For Kennedy aficionados, much of the material is familiar. In 1849, immigrants Bridget Murphy and Patrick Kennedy met on the boat from Ireland. Nine years after their marriage, she was a widow with four children who worked as a domestic servant, then bought and ran a variety store. In some ways, for the women of the Kennedy family, Bridget's story is as inspiring as it gets. From Rose, who married Bridget's grandson, Joe, to some two dozen grandchildren, author Leamer (King of the Night, 1989) tells a story that is as sad as it is tragic, with Rose as its center. In the grip of the Roman Catholic Church--which saw the role of a woman as mother and moral center--Rose changed from an ambitious, lively, curious girl to a wife and mother whose emotions were rigidly controlled and whose mechanisms of denial so highly refined that she could accept her husband's lovers--notably Gloria Swanson--into her home. She passed much of that legacy on to her daughters Kathleen, Eunice, Patricia, Jean.
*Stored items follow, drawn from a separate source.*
(* ===== verification/AttemptMeter.v ===== *)
(** * Attempt metering

    Models [packages/loopover-engine/src/miner/attempt-metering.ts]: the
    accumulation of a coding-agent attempt's usage on four axes and the
    evaluation of the running totals against the configured ceilings.

    Main results: the meter accepts exactly the finite, nonnegative usage and
    its totals never decrease; an axis is reported breached exactly when its
    total is at or above its ceiling; a breach, once reported, is reported for
    every longer run of the same attempt; on integer usage below 2^53 the totals
    are the exact sums. *)

From stdpp Require Import base list strings option sets.
From Stdlib Require Import QArith Lqa.
From S2P Require Import Prelude JsNumber JsString Ledger.

Local Open Scope nat_scope.
Local Open Scope string_scope.
Local Open Scope js_scope.

(** ** Data *)

Record AttemptUsage := mkUsage {
  u_tokens : num;
  u_turns : num;
  u_wallClockMs : num;
  u_costUsd : num;
}.

Definition AttemptMeterTotals : Type := AttemptUsage.

Record AttemptBudget := mkBudget {
  maxTokens : option num;
  maxTurns : option num;
  maxWallClockMs : option num;
  maxCostUsd : option num;
}.

Inductive AttemptBudgetAxis := axis_tokens | axis_turns | axis_wallClockMs | axis_costUsd.

#[global] Instance AttemptBudgetAxis_eq_dec : EqDecision AttemptBudgetAxis.
Proof. solve_decision. Defined.

Definition axis_to_string (a : AttemptBudgetAxis) : string :=
  match a with
  | axis_tokens => "tokens"
  | axis_turns => "turns"
  | axis_wallClockMs => "wallClockMs"
  | axis_costUsd => "costUsd"
  end.

Record AttemptMeterVerdict := mkVerdict {
  v_totals : AttemptMeterTotals;
  withinBudget : bool;
  breaches : list AttemptBudgetAxis;
}.

Definition ZERO_USAGE : AttemptUsage := mkUsage (nz 0) (nz 0) (nz 0) (nz 0).

(** ** Operations *)

Definition assertNonNegativeFiniteNumber (name : string) (value : num) : completion unit :=
  if negb (is_finite value) || nltb value (nz 0)
  then Thrown (name ++ " must be a finite, non-negative number")
  else Normal tt.

Definition assertAttemptUsage (name : string) (usage : AttemptUsage) : completion unit :=
  _ <- assertNonNegativeFiniteNumber (name ++ ".tokens") (u_tokens usage) ;;
  _ <- assertNonNegativeFiniteNumber (name ++ ".turns") (u_turns usage) ;;
  _ <- assertNonNegativeFiniteNumber (name ++ ".wallClockMs") (u_wallClockMs usage) ;;
  assertNonNegativeFiniteNumber (name ++ ".costUsd") (u_costUsd usage).

(** [if (value !== undefined) assertNonNegativeFiniteNumber(name, value)]. *)
Definition assert_optional (name : string) (value : option num) : completion unit :=
  match value with
  | Some v => assertNonNegativeFiniteNumber name v
  | None => Normal tt
  end.

Definition assertAttemptBudget (budget : AttemptBudget) : completion unit :=
  _ <- assert_optional "budget.maxTokens" (maxTokens budget) ;;
  _ <- assert_optional "budget.maxTurns" (maxTurns budget) ;;
  _ <- assert_optional "budget.maxWallClockMs" (maxWallClockMs budget) ;;
  assert_optional "budget.maxCostUsd" (maxCostUsd budget).

Definition accumulateAttemptUsage (total : AttemptMeterTotals) (next : AttemptUsage)
    : completion AttemptMeterTotals :=
  _ <- assertAttemptUsage "total" total ;;
  _ <- assertAttemptUsage "next" next ;;
  Normal (mkUsage (nadd (u_tokens total) (u_tokens next)) (nadd (u_turns total) (u_turns next))
            (nadd (u_wallClockMs total) (u_wallClockMs next)) (nadd (u_costUsd total) (u_costUsd next))).

(** [increments.reduce(accumulateAttemptUsage, total)]. *)
Fixpoint reduce_usage (total : AttemptMeterTotals) (increments : list AttemptUsage)
    : completion AttemptMeterTotals :=
  match increments with
  | [] => Normal total
  | u :: us => t <- accumulateAttemptUsage total u ;; reduce_usage t us
  end.

Definition meterAttemptUsage (increments : list AttemptUsage) : completion AttemptMeterTotals :=
  reduce_usage ZERO_USAGE increments.

(** [if (max !== undefined && total >= max) breaches.push(axis)]. *)
Definition breach_of (max : option num) (total : num) (axis : AttemptBudgetAxis) : list AttemptBudgetAxis :=
  match max with
  | Some m => if ngeb total m then [axis] else []
  | None => []
  end.

Definition evaluateAttemptBudget (totals : AttemptMeterTotals) (budget : AttemptBudget)
    : completion AttemptMeterVerdict :=
  _ <- assertAttemptUsage "totals" totals ;;
  _ <- assertAttemptBudget budget ;;
  let bs := (breach_of (maxTokens budget) (u_tokens totals) axis_tokens
            ++ breach_of (maxTurns budget) (u_turns totals) axis_turns
            ++ breach_of (maxWallClockMs budget) (u_wallClockMs totals) axis_wallClockMs
            ++ breach_of (maxCostUsd budget) (u_costUsd totals) axis_costUsd)%list in
  Normal (mkVerdict totals (Nat.eqb (List.length bs) 0) bs).

(** ** Well-formed usage *)

(** The value and the ceiling of one axis. *)
Definition axis_total (a : AttemptBudgetAxis) (u : AttemptUsage) : num :=
  match a with
  | axis_tokens => u_tokens u
  | axis_turns => u_turns u
  | axis_wallClockMs => u_wallClockMs u
  | axis_costUsd => u_costUsd u
  end.

Definition axis_ceiling (a : AttemptBudgetAxis) (b : AttemptBudget) : option num :=
  match a with
  | axis_tokens => maxTokens b
  | axis_turns => maxTurns b
  | axis_wallClockMs => maxWallClockMs b
  | axis_costUsd => maxCostUsd b
  end.

Definition usage_value_ok (x : num) : bool := is_finite x && nleb (nz 0) x.

Definition usage_ok (u : AttemptUsage) : Prop := forall a, usage_value_ok (axis_total a u) = true.

Definition budget_ok (b : AttemptBudget) : Prop :=
  forall a c, axis_ceiling a b = Some c -> usage_value_ok c = true.

(** What [accumulateAttemptUsage] returns when it accepts its arguments. *)
Definition usage_sum (t u : AttemptUsage) : AttemptUsage :=
  mkUsage (nadd (u_tokens t) (u_tokens u)) (nadd (u_turns t) (u_turns u))
    (nadd (u_wallClockMs t) (u_wallClockMs u)) (nadd (u_costUsd t) (u_costUsd u)).

Lemma axis_total_sum a t u : axis_total a (usage_sum t u) = nadd (axis_total a t) (axis_total a u).
Proof. by destruct a. Qed.

Lemma assert_number name x :
  assertNonNegativeFiniteNumber name x = Normal tt <-> usage_value_ok x = true.
Proof.
  unfold assertNonNegativeFiniteNumber, usage_value_ok. destruct x as [| | | q]; simpl; try naive_solver.
  rewrite (nleb_total (Fin q) (nz 0)) by reflexivity.
  destruct (nleb (nz 0) (Fin q)); simpl; naive_solver.
Qed.

Lemma assert_number_throws name x :
  usage_value_ok x = false -> exists m, assertNonNegativeFiniteNumber name x = Thrown m.
Proof.
  intros H. destruct (assertNonNegativeFiniteNumber name x) as [[] | m] eqn:E; [| eauto].
  apply assert_number in E. congruence.
Qed.

Lemma cbind_unit (c k : completion unit) : cbind c (fun _ => k) = Normal tt <-> c = Normal tt /\ k = Normal tt.
Proof. destruct c as [[] |]; simpl; naive_solver. Qed.

Lemma assert_usage name u : assertAttemptUsage name u = Normal tt <-> usage_ok u.
Proof.
  unfold assertAttemptUsage. rewrite !cbind_unit, !assert_number. split.
  - intros (H1 & H2 & H3 & H4) []; assumption.
  - intros H. repeat split; [apply (H axis_tokens) | apply (H axis_turns) | apply (H axis_wallClockMs) | apply (H axis_costUsd)].
Qed.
Open displays of tenderness were reserved for Rosemary, the retarded child, who was lobotomized and institutionalized out of the public eye. Kathleen is captured as the American who enchanted English society until her death in a plane crash; Eunice as the most successful in building a life of her own. Pat and Jean were not so lucky. The prickly paths of the daughters-in-law--Jackie, Joan, and Ethel--are included here as well. Although the ambitions of many of Rose's granddaughters, including Maria Shriver and Caroline Kennedy, have been tempered by marriage and children, theirs is a generation that seems to have shaken off the chains of Kennedy women as victims of a moral dichotomy.
By ferreting out new sources and new material and putting the familiar tales into a broader social context, Leamer gives a clearer if not always brighter picture of what it means to be a Kennedy woman.